Un sindacato che non vuole essere pansindacalista, ma vuole affermare l’idea che l’azione quotidiana in vista del miglioramento delle condizioni di tutti i lavoratori non può accettare limiti e condizionamenti di sorta alla propria azione e al progressivo avanzamento dei lavoratori.

Un sindacato che opera secondo i metodi del gradualismo democratico che deve sostanziarsi di contenuti economici e sociali, tradursi in una più ampia democrazia nella società.

Perché la democrazia confermi la concordia civile e la giustizia sociale è necessario che i diritti politici dell’uomo come cittadino siano accompagnati e sostanziati dai diritti sociali dell’uomo come lavoratore e cittadino.

Laddove i diritti sociali non sono riconosciuti e realizzati concretamente, non abbiamo effettive libertà politiche, non abbiamo effettiva democrazia.
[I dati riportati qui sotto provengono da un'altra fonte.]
(** MobileNet at 224 x 224 resizes to 256; a 224 x 300 input resizes to the
    nearest integer to 300 / 0.875. *)
Lemma pick_preprocess_config_generic_mobilenet :
  exists config : PreprocessConfig,
    _pick_preprocess_config "/models/MobileNet_V2.tflite" 224 300 = Ok config
    /\ crop_height config = 224
    /\ crop_width config = 300
    /\ resize_size config = 343
    /\ 2 * Z.abs (7 * resize_size config - 8 * 300) < 7
    /\ mean config = [0.485; 0.456; 0.406]%Q
    /\ std config = [0.229; 0.224; 0.225]%Q
    /\ resample config = BILINEAR.
Proof.
  destruct (pick_preprocess_config_generic "/models/MobileNet_V2.tflite" 224 300
              eq_refl eq_refl eq_refl eq_refl eq_refl eq_refl)
    as (config & Hcfg & Hch & Hcw & Hrs & Hnear & Hmean & Hstd & Hres).
  exists config. rewrite Hch, Hcw in Hrs, Hnear.
  repeat (split; [assumption |]). assumption.
Defined.

(** The family patterns win over the inferred size, and a non-positive
    inferred size falls back to 224. *)
Example pick_preprocess_config_families :
  (resize_size <$> match _pick_preprocess_config "/m/EfficientNet_V2_S.tflite" 224 224 with
                   | Ok config => Some config | Raise _ => None end) = Some 384
  /\ (resize_size <$> match _pick_preprocess_config "efficientnet_b3.tflite" 300 300 with
                      | Ok config => Some config | Raise _ => None end) = Some 600
  /\ (resize_size <$> match _pick_preprocess_config "efficientnet_b/resnet50.tflite" 0 (-1) with
                      | Ok config => Some config | Raise _ => None end) = Some 256.
Proof. split; [| split]; vm_compute; reflexivity. Qed.

(** Beyond 2^53 binary64 no longer holds the size itself, and the resize size
    is no longer the integer nearest to the exact quotient. *)
Example resize_beyond_binary64 :
  (quotient ← py_truediv (2 ^ 53 + 1) float_0_875; py_round quotient)
    = Ok 10293942005418276
  /\ (16 * (2 ^ 53 + 1) + 7) / 14 = 10293942005418278.
Proof. split; vm_compute; reflexivity. Qed.

(** The literal [0.875] denotes the binary64 number [float_0_875]. *)
Example float_0_875_literal : Prim2SF 0.875%float = float_0_875.
Proof. vm_compute. reflexivity. Qed.

(** * Further properties of the code

    ** Division and rounding in binary64 *)

Lemma Zdigits2_pos_range (p : positive) (n : Z) :
  Z.pos p < 2 ^ n -> 0 <= n -> 1 <= Z.pos (digits2_pos p) <= n.
Proof.
  intros Hp Hn. pose proof (digits2_pos_bounds p) as Hd.
  split; [lia |].
  destruct (Z.le_gt_cases (Z.pos (digits2_pos p)) n) as [|Hgt]; [assumption |].
  assert (2 ^ n <= 2 ^ (Z.pos (digits2_pos p) - 1)) by (apply Z.pow_le_mono_r; lia).
  lia.
Qed.

(** The division of two positive integers below 2^53, before rounding: the
    quotient of the scaled dividend, with 53 or 54 bits. *)
Lemma SFdiv_raw (a b : positive) :
  Z.pos a < 2 ^ 53 -> Z.pos b < 2 ^ 53 ->
  exists (q d1 d2 : Z) (l : location),
    SFdiv 53 1024 (S754_finite false a 0) (S754_finite false b 0)
      = binary_round_aux 53 1024 false q (- (53 + d2 - d1)) l
    /\ 1 <= d1 <= 53 /\ 1 <= d2 <= 53
    /\ 2 ^ (d1 - 1) <= Z.pos a < 2 ^ d1
    /\ 2 ^ (d2 - 1) <= Z.pos b < 2 ^ d2
    /\ Z.pos b * q <= Z.pos a * 2 ^ (53 + d2 - d1) < Z.pos b * q + Z.pos b
    /\ 2 ^ 52 <= q < 2 ^ 54.
Proof.
  intros Ha Hb. unfold SFdiv. cbn [xorb]. unfold SFdiv_core_binary.
  pose proof (digits2_pos_bounds a) as Hda.
  pose proof (digits2_pos_bounds b) as Hdb.
  pose proof (Zdigits2_pos_range a 53 Ha ltac:(lia)) as Hra.
  pose proof (Zdigits2_pos_range b 53 Hb ltac:(lia)) as Hrb.
  cbn [Zdigits2].
  set (d1 := Z.pos (digits2_pos a)) in *.
  set (d2 := Z.pos (digits2_pos b)) in *.
  replace (Z.min (fexp 53 1024 (d1 + 0 - (d2 + 0))) (0 - 0)) with (- (53 + d2 - d1))
    by (unfold fexp, emin; lia).
  replace (0 - 0 - - (53 + d2 - d1)) with (53 + d2 - d1) by lia.
  destruct (53 + d2 - d1) as [|s|s] eqn:Hs; try lia.
  rewrite Z.shiftl_mul_pow2 by lia.
  pose proof (Z_div_mod (Z.pos a * 2 ^ Z.pos s) (Z.pos b) ltac:(lia)) as Hdiv.
  destruct (Z.div_eucl (Z.pos a * 2 ^ Z.pos s) (Z.pos b)) as [q r].
  exists q, d1, d2, (new_location (Z.pos b) r).
  rewrite Hs.
  split; [reflexivity |].
  split; [lia |]. split; [lia |]. split; [lia |]. split; [lia |].
  split; [lia |].
  assert (Hlow : 2 ^ (d1 - 1) * 2 ^ Z.pos s = 2 ^ 52 * 2 ^ d2).
  { rewrite <- !Z.pow_add_r by lia. f_equal. lia. }
  assert (Hhigh : 2 ^ d1 * 2 ^ Z.pos s = 2 ^ 54 * 2 ^ (d2 - 1)).
  { rewrite <- !Z.pow_add_r by lia. f_equal. lia. }
  assert (0 < 2 ^ Z.pos s) by (apply Z.pow_pos_nonneg; lia).
  change (2 ^ 52) with 4503599627370496 in *.
  change (2 ^ 54) with 18014398509481984 in *.
  nia.
Qed.

(** [int(round(a / b))] for positive integers: a nearest integer to the
    exact quotient. *)
Lemma truediv_int_round (a b : Z) :
  1 <= a < 2 ^ 50 -> 1 <= b < 2 ^ 53 ->
  exists n : Z,
    (q ← py_truediv_int a b; py_round q) = Ok n
    /\ 2 * Z.abs (n * b - a) <= b.
Proof.
  intros Ha Hb. unfold py_truediv_int.
  destruct (Z.eqb_spec b 0) as [|_]; [lia |].
  destruct a as [|a|a]; try lia. destruct b as [|b|b]; try lia.
  cbn [raw_float].
  destruct (SFdiv_raw a b ltac:(lia) ltac:(lia))
    as (q & d1 & d2 & l & -> & Hd1 & Hd2 & Hda & Hdb & Hq & Hqr).
  assert (Hd50 : d1 <= 50).
  { destruct (Z.le_gt_cases d1 50) as [|Hgt]; [assumption |].
    assert (2 ^ 50 <= 2 ^ (d1 - 1)) by (apply Z.pow_le_mono_r; lia). lia. }
  destruct (binary_round_aux_enclosure q (- (53 + d2 - d1)) l ltac:(lia) ltac:(lia))
    as (m' & j & -> & Hj & Hv).
  cbn [mbind result_bind py_round].
  destruct (Z.leb_spec 0 (- (53 + d2 - d1) + j)) as [|_]; [lia |].
  replace (- (- (53 + d2 - d1) + j)) with (53 + d2 - d1 - j) by lia.
  pose proof (shift_round_half_even_near (Z.pos m') (53 + d2 - d1 - j) ltac:(lia))
    as Hnear.
  set (n := shift_round_half_even (Z.pos m') (53 + d2 - d1 - j)) in *.
  exists n. split; [reflexivity |].
  assert (HU : 2 ^ (53 + d2 - d1) = 2 ^ (53 + d2 - d1 - j) * 2 ^ j).
  { rewrite <- Z.pow_add_r by lia. f_equal. lia. }
  assert (HUb : 8 * 2 ^ d2 <= 2 ^ (53 + d2 - d1)).
  { change 8 with (2 ^ 3). rewrite <- Z.pow_add_r by lia.
    apply Z.pow_le_mono_r; lia. }
  assert (Hj1 : 1 <= 2 ^ j) by (pose proof (Z.pow_pos_nonneg 2 j); lia).
  assert (HK1 : 1 <= 2 ^ (53 + d2 - d1 - j))
    by (pose proof (Z.pow_pos_nonneg 2 (53 + d2 - d1 - j)); lia).
  set (U := 2 ^ (53 + d2 - d1)) in *. set (K := 2 ^ (53 + d2 - d1 - j)) in *.
  set (J := 2 ^ j) in *. set (v := Z.pos m') in *.
  set (A := Z.pos a) in *. set (B := Z.pos b) in *.
  assert (HnU : - U <= 2 * (n * U - v * J) <= U) by nia.
  assert (HbV : - (2 * B) <= B * (v * J) - A * U <= 2 * B) by nia.
  assert (Hscaled : - (B * U + 4 * B) <= 2 * (n * B - A) * U <= B * U + 4 * B) by nia.
  assert (H4 : 4 * B < U) by lia.
  assert (- B <= 2 * (n * B - A) <= B) by nia.
  lia.
Qed.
Noi siamo i continuatori di quella cultura e di quella storia. Della storia di uomini come Bruno Buozzi.

Egli era fermamente convinto del principio della gradualità delle conquiste sindacali, rifuggendo dalle facili suggestioni propagandistiche e dalla demagogia che invece caratterizzava i sindacalisti rivoluzionari dei primi anni del secolo.
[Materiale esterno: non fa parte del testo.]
Example slice_sentinel : Str.slice "x<svg>y" 1 (-1 + 6) = "<svg".
Proof. reflexivity. Qed.

(** ** Facts about the string primitives *)

Section StrFacts.

Import Str.

Lemma startswith_empty s : startswith s EmptyString = true.
Proof. by destruct s. Qed.

Lemma startswith_len s p : startswith s p = true → len p ≤ len s.
Proof.
  unfold len. revert s; induction p as [|c p IH]; intros [|d s]; simpl;
    try done; try lia.
  destruct (Ascii.eqb c d); [|done]. intros H%IH. lia.
Qed.

Lemma startswith_take s p m :
  len p ≤ m → startswith (take m s) p = startswith s p.
Proof.
  revert s m; induction p as [|c p IH]; intros s m Hm; [done|].
  destruct m as [|m]; [simpl in Hm; lia|].
  destruct s as [|d s]; [done|]. simpl.
  destruct (Ascii.eqb c d); [|done]. apply IH. simpl in Hm. unfold len in *. lia.
Qed.

Lemma drop_empty k : drop k EmptyString = EmptyString.
Proof. by destruct k. Qed.

Lemma drop_drop a b s : drop a (drop b s) = drop (b + a) s.
Proof.
  revert s; induction b as [|b IH]; intros s; [done|].
  destruct s as [|c s]; simpl; [apply drop_empty|apply IH].
Qed.

Lemma take_empty m : take m EmptyString = EmptyString.
Proof. by destruct m. Qed.

Lemma drop_take k m s : drop k (take m s) = take (m - k) (drop k s).
Proof.
  revert m s; induction k as [|k IH]; intros m s.
  - by rewrite Nat.sub_0_r.
  - destruct m as [|m]; [done|].
    destruct s as [|c s]; simpl; [by rewrite take_empty|apply IH].
Qed.

Lemma len_take m s : len (take m s) = m `min` len s.
Proof.
  revert s; induction m as [|m IH]; intros [|c s]; simpl; try done.
  unfold len in *. simpl. by rewrite IH.
Qed.

Lemma len_drop k s : len (drop k s) = len s - k.
Proof.
  revert s; induction k as [|k IH]; intros [|c s]; simpl; done.
Qed.

Lemma take_all m s : len s ≤ m → take m s = s.
Proof.
  revert s; induction m as [|m IH]; intros [|c s] H; simpl in *; try done.
  - unfold len in H. simpl in H. lia.
  - f_equal. apply IH. unfold len in *. simpl in H. lia.
Qed.

Lemma take_drop n s : take n s +:+ drop n s = s.
Proof.
  revert s; induction n as [|n IH]; intros [|c s]; try done.
  change (String c (take n s +:+ drop n s) = String c s). by rewrite IH.
Qed.

(** [index_of] yields an offset at which [sub] occurs, inside [s], with
    no occurrence to its left. *)
Lemma index_of_Some s sub n :
  index_of s sub = Some n →
  startswith (drop n s) sub = true ∧ n + len sub ≤ len s ∧
  ∀ k, k < n → startswith (drop k s) sub = false.
Proof.
  revert n; induction s as [|c s IH]; intros n; simpl index_of.
  - destruct (startswith EmptyString sub) eqn:E; [|done].
    intros [= <-]. split; [done|]. split; [|lia].
    apply startswith_len in E. simpl in *. lia.
  - destruct (startswith (String c s) sub) eqn:E.
    + intros [= <-]. split; [done|]. split; [|lia].
      apply startswith_len in E. simpl in *. lia.
    + destruct (index_of s sub) as [m|] eqn:Em; [|done].
      intros [= <-]. destruct (IH m eq_refl) as (H1 & H2 & H3).
      split; [done|]. split; [unfold len in *; simpl; lia|].
      intros [|k] Hk; [done|]. apply H3. lia.
Qed.

Lemma index_of_None s sub k :
  index_of s sub = None → startswith (drop k s) sub = false.
Proof.
  revert k; induction s as [|c s IH]; intros k; simpl index_of.
  - destruct (startswith EmptyString sub) eqn:E; [done|].
    intros _. by rewrite drop_empty.
  - destruct (startswith (String c s) sub) eqn:E; [done|].
    destruct (index_of s sub) eqn:Em; [done|]. intros _.
    destruct k as [|k]; [done|]. by apply IH.
Qed.

(** Conversely, the leftmost occurrence is what [index_of] finds. *)
Lemma index_of_first s sub n :
  startswith (drop n s) sub = true → n ≤ len s →
  (∀ k, k < n → startswith (drop k s) sub = false) →
  index_of s sub = Some n.
Proof.
  revert n; induction s as [|c s IH]; intros n Hn Hle Hmin.
  - unfold len in Hle. simpl in Hle. assert (n = 0) as -> by lia.
    simpl in *. by rewrite Hn.
  - destruct n as [|n].
    + simpl in *. by rewrite Hn.
    + simpl index_of. pose proof (Hmin 0 ltac:(lia)) as H0.
      simpl in H0. rewrite H0.
      rewrite (IH n); [done|done|unfold len in *; simpl in Hle; lia|].
      intros k Hk. apply (Hmin (S k)). lia.
Qed.

Lemma contains_index_of sub s :
  contains sub s = if index_of s sub is Some _ then true else false.
Proof.
  induction s as [|c s IH]; simpl.
  - by destruct (startswith EmptyString sub).
  - destruct (startswith (String c s) sub); simpl; [done|].
    rewrite IH. by destruct (index_of s sub).
Qed.

Lemma contains_true sub s :
  contains sub s = true → ∃ n, index_of s sub = Some n.
Proof.
  rewrite contains_index_of. destruct (index_of s sub); [eauto|done].
Qed.

Lemma contains_false sub s :
  contains sub s = false → index_of s sub = None.
Proof.
  rewrite contains_index_of. by destruct (index_of s sub).
Qed.

End StrFacts.

(** ** The span cut out of a response text *)

Section Span.

Import Str.

Lemma startswith_cons s c p :
  startswith s (String c p) = true →
  ∃ s', s = String c s' ∧ startswith s' p = true.
Proof.
  destruct s as [|d s]; simpl; [done|].
  destruct (Ascii.eqb_spec c d); [subst; eauto|done].
Qed.

Lemma slice_nat s a b :
  a ≤ len s → b ≤ len s →
  slice s (Z.of_nat a) (Z.of_nat b) = take (b - a) (drop a s).
Proof.
  intros Ha Hb. unfold slice, slice_index.
  destruct (Z.ltb_spec (Z.of_nat a) 0); [lia|].
  destruct (Z.ltb_spec (Z.of_nat b) 0); [lia|].
  rewrite !Z.min_l by lia. rewrite Nat2Z.id. f_equal. lia.
Qed.

(** The two tags cannot overlap: an opening tag and a closing tag found
    in one text lie entirely to one side of each other. *)
Lemma tags_apart s i j :
  startswith (drop i s) "<svg" = true →
  startswith (drop j s) "</svg>" = true →
  i + 4 ≤ j ∨ j + 6 ≤ i.
Proof.
  intros Hi Hj.
  destruct (decide (i + 4 ≤ j)); [by left|].
  destruct (decide (j + 6 ≤ i)); [by right|]. exfalso.
  destruct (decide (i ≤ j)).
  - replace j with (i + (j - i)) in Hj by lia. rewrite <- drop_drop in Hj.
    assert (j - i < 4) as Hd by lia. revert Hd Hj. generalize (j - i) as d.
    intros d Hd Hj.
    apply startswith_cons in Hi as (t1 & E & Hi). rewrite E in Hj.
    apply startswith_cons in Hi as (t2 & -> & Hi).
    apply startswith_cons in Hi as (t3 & -> & Hi).
    apply startswith_cons in Hi as (t4 & -> & Hi).
    destruct d as [|[|[|[|d]]]]; simpl in Hj; try done. lia.
  - replace i with (j + (i - j)) in Hi by lia. rewrite <- drop_drop in Hi.
    assert (0 < i - j < 6) as Hd by lia. revert Hd Hi. generalize (i - j) as d.
    intros d Hd Hi.
    apply startswith_cons in Hj as (t1 & E & Hj). rewrite E in Hi.
    apply startswith_cons in Hj as (t2 & -> & Hj).
    apply startswith_cons in Hj as (t3 & -> & Hj).
    apply startswith_cons in Hj as (t4 & -> & Hj).
    apply startswith_cons in Hj as (t5 & -> & Hj).
    apply startswith_cons in Hj as (t6 & -> & Hj).
    destruct d as [|[|[|[|[|[|d]]]]]]; simpl in Hi; try done; lia.
Qed.

Variables (s : string) (i j : nat).
Hypothesis Hopen : index_of s "<svg" = Some i.
Hypothesis Hclose : index_of s "</svg>" = Some j.

(** What [content[svg_start:svg_end]] is, as offsets into the text. *)
Lemma span_offsets :
  slice s (find s "<svg") (find s "</svg>" + 6) =
  take (j + 6 - i) (drop i s).
Proof.
  unfold find. rewrite Hopen, Hclose.
  apply index_of_Some in Hopen as (_ & Hi & _).
  apply index_of_Some in Hclose as (_ & Hj & _). simpl in Hi, Hj.
  change 6%Z with (Z.of_nat 6). rewrite <- Nat2Z.inj_add.
  apply slice_nat; lia.
Qed.

Lemma span_crossed :
  j < i → slice s (find s "<svg") (find s "</svg>" + 6) = EmptyString.
Proof.
  intros Hlt. rewrite span_offsets.
  apply index_of_Some in Hopen as (Hi & _ & _).
  apply index_of_Some in Hclose as (Hj & _ & _).
  destruct (tags_apart s i j Hi Hj); [lia|].
  by replace (j + 6 - i) with 0 by lia.
Qed.

Lemma span_starts :
  i < j → startswith (take (j + 6 - i) (drop i s)) "<svg" = true.
Proof.
  intros Hlt. apply index_of_Some in Hopen as (Hi & _ & _).
  rewrite startswith_take; [done|simpl; lia].
Qed.

Lemma span_len : i < j → len (take (j + 6 - i) (drop i s)) = j + 6 - i.
Proof.
  intros Hlt. apply index_of_Some in Hclose as (_ & Hj & _). simpl in Hj.
  rewrite len_take, len_drop. lia.
Qed.

Lemma span_closes :
  i < j → index_of (take (j + 6 - i) (drop i s)) "</svg>" = Some (j - i).
Proof.
  intros Hlt. pose proof (span_len Hlt) as Hlen.
  apply index_of_Some in Hclose as (Hj & Hjlen & Hmin). simpl in Hjlen.
  apply index_of_first.
  - rewrite drop_take, drop_drop.
    replace (i + (j - i)) with j by lia.
    rewrite startswith_take; [done|simpl; lia].
  - lia.
  - intros k Hk. rewrite drop_take, drop_drop.
    rewrite startswith_take; [apply Hmin; lia|simpl; lia].
Qed.

(** The text splits into what precedes the span, the span, and what
    follows it. *)
Lemma span_split :
  i < j →
  s = take i s +:+ take (j + 6 - i) (drop i s) +:+ drop (j + 6) s.
Proof.
  intros Hlt. rewrite <- (take_drop i s) at 1. f_equal.
  rewrite <- (take_drop (j + 6 - i) (drop i s)) at 1. f_equal.
  rewrite drop_drop. f_equal. lia.
Qed.

Lemma span_reopens :
  i < j → index_of (take (j + 6 - i) (drop i s)) "<svg" = Some 0.
Proof.
  intros Hlt. apply index_of_first; [by apply span_starts|lia|lia].
Qed.

End Span.

(** Cutting the span out of a span that was cut with the opening tag in
    front of the closing tag changes nothing. *)
Lemma span_idempotent s i j :
  Str.index_of s "<svg" = Some i → Str.index_of s "</svg>" = Some j → i < j →
  let r := Str.slice s (Str.find s "<svg") (Str.find s "</svg>" + 6) in
  Str.contains "<svg" r = true ∧ Str.contains "</svg>" r = true ∧
  Str.slice r (Str.find r "<svg") (Str.find r "</svg>" + 6) = r.
Proof.
  intros Hi Hj Hlt r. subst r. rewrite (span_offsets s i j Hi Hj).
  pose proof (span_reopens s i j Hi Hlt) as Ho.
  pose proof (span_closes s i j Hj Hlt) as Hc.
  pose proof (span_len s i j Hj Hlt) as Hl.
  rewrite !contains_index_of, Ho, Hc. split; [done|]. split; [done|].
  rewrite (span_offsets _ _ _ Ho Hc). simpl Str.drop.
  apply take_all. lia.
Qed.


(** ** Running the script *)

Section Runs.

Import Str.

Lemma validate_api_key_missing w :
  truthy (API_KEY w) = false →
  ∃ w', validate_api_key w = (Raise (SystemExit 1), w') ∧
        posted w' = posted w ∧ files w' = files w ∧
        ∃ msg, stdout w' = stdout w ++ [msg].
Proof.
  intros H. unfold validate_api_key, bind, reads. rewrite H. simpl.
  eexists; split; [done|]. simpl. eauto.
Qed.

Lemma validate_api_key_present w :
  truthy (API_KEY w) = true → validate_api_key w = (Return tt, w).
Proof.
  intros H. unfold validate_api_key, bind, reads. by rewrite H.
Qed.

Lemma get_headers_missing w :
  truthy (API_KEY w) = false →
  ∃ w', get_headers w = (Raise (SystemExit 1), w') ∧
        posted w' = posted w ∧ files w' = files w ∧
        ∃ msg, stdout w' = stdout w ++ [msg].
Proof.
  intros H. destruct (validate_api_key_missing w H) as (w' & E & ?).
  exists w'. split; [|done]. unfold get_headers, bind at 1. by rewrite E.
Qed.

Lemma get_headers_present w k :
  API_KEY w = Some k → k ≠ EmptyString →
  get_headers w =
    (Return
       (if startswith k "sk-ant-" then
          <["x-api-key" := k]>
            ({[ "anthropic-version" := "2023-06-01";
                "content-type" := "application/json" ]} : gmap string string)
        else
          <["authorization" := "Bearer " +:+ k]>
            ({[ "anthropic-version" := "2023-06-01";
                "content-type" := "application/json" ]} : gmap string string)),
     w).
Proof.
  intros Hk Hne. unfold get_headers, bind.
  rewrite validate_api_key_present; [|rewrite Hk; by destruct k].
  unfold reads. rewrite Hk. by destruct (startswith k "sk-ant-").
Qed.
Politiche riformiste come la politica dei redditi e la concertazione, intuizioni come quella del sindacato dei cittadini, sono chiari esempi di un patrimonio genetico ereditato che ci consente di fare proposte innovative sulle quali, purtroppo molto spesso, gli altri si riconoscono solo dopo un lacerante percorso, al quale un diverso patrimonio genetico li costringe.

Negli anni si è cercato di onorare questa memoria e auspico che si possa proseguire così, coniugando i valori e gli ideali del passato con la pratica e l’azione quotidiana che il nostro lavoro di sindacalisti richiede.
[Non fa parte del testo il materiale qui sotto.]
(** Whatever angle the metadata gives, the frames handed to the writer
    have the size the writer was opened with: the sides are swapped
    exactly when the frames are turned by a quarter.  ([dims] is the
    size of a frame, width first.) *)
Theorem written_frames_fit_the_writer {Frame : Type}
    (int_of_str : string -> option Z)
    (cv2_rotate : Cv2.RotateCode -> Frame -> Frame)
    (dims : Frame -> Z * Z)
    (probe : Ffprobe) (cap : Cv2.VideoCapture Frame) (slow_factor : Q)
    (out : Cv2.VideoWriter Frame) :
  (forall f, dims (cv2_rotate Cv2.ROTATE_90_CLOCKWISE f)
             = ((dims f).2, (dims f).1)) ->
  (forall f, dims (cv2_rotate Cv2.ROTATE_90_COUNTERCLOCKWISE f)
             = ((dims f).2, (dims f).1)) ->
  (forall f, dims (cv2_rotate Cv2.ROTATE_180 f) = dims f) ->
  (forall f, f ∈ Cv2.decoded cap ->
             dims f = (Py.int_of_number (Cv2.CAP_PROP_FRAME_WIDTH cap),
                       Py.int_of_number (Cv2.CAP_PROP_FRAME_HEIGHT cap))) ->
  slow_down_video int_of_str cv2_rotate probe (Some cap) slow_factor
  = (true, Some out) ->
  forall f, f ∈ Cv2.vw_frames out -> dims f = Cv2.vw_size out.
Proof.
  intros Hcw Hccw Hhalf Hsource. unfold slow_down_video.
  destruct (Py.truediv _ _) as [new_fps|]; [|done].
  intros [= <-] f.
  match goal with
  | |- context [write_frames _ ?a ?fs ?o] =>
      destruct (NormalizerFacts.write_frames_appends cv2_rotate a fs o)
        as (-> & _ & ->)
  end.
  simpl. intros (g & -> & Hg)%list_elem_of_fmap.
  specialize (Hsource g Hg).
  unfold corrected, rotate_frame, output_size.
  set (angle := get_video_rotation int_of_str probe).
  destruct (Z.eqb_spec angle 0) as [->|?]; [done|].
  destruct (Z.eqb_spec angle 90) as [->|?]; simpl.
  { by rewrite Hcw, Hsource. }
  destruct (Z.eqb_spec angle 180) as [->|?]; simpl.
  { by rewrite Hhalf. }
  destruct (Z.eqb_spec angle 270) as [->|?]; simpl; [|done].
  by rewrite Hccw, Hsource.
Qed.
La cultura che ci caratterizza può aiutarci a realizzare un cambiamento importante nel modo di pensare e rappresentare la società ed il mondo del lavoro. Possiamo assumere l’iniziativa per il cambiamento ricreando appunto quelle speranze e quegli ideali che sono stati patrimonio e valori di generazioni che hanno saputo migliorare la loro condizione e non hanno vissuto nella rassegnazione e nell’alienazione collettiva.

La conoscenza del passato ci aiuta a capire il presente. E’ giusto ribadire le tante azioni del passato che hanno prodotto conquiste di diritti e di tutele nel lavoro e nella società civile.

La coscienza e la militanza si formano su valori, che non nascono immediatamente e in modo spontaneo, ma attraverso la consapevolezza del grande sacrificio dei tanti, e di uomini come Bruno Buozzi, che con il loro esempio e comportamento hanno determinato l’evoluzione in positivo della società.

Cerchiamo di essere degni di questa eredità che è un pregio, ma è anche un impegno notevole, perché non è facile a volte seguire le strade più difficili, e quella riformista è a volte una strada difficile, però è sempre una bella strada perché conduce alla libertà, alla giustizia ed al progresso.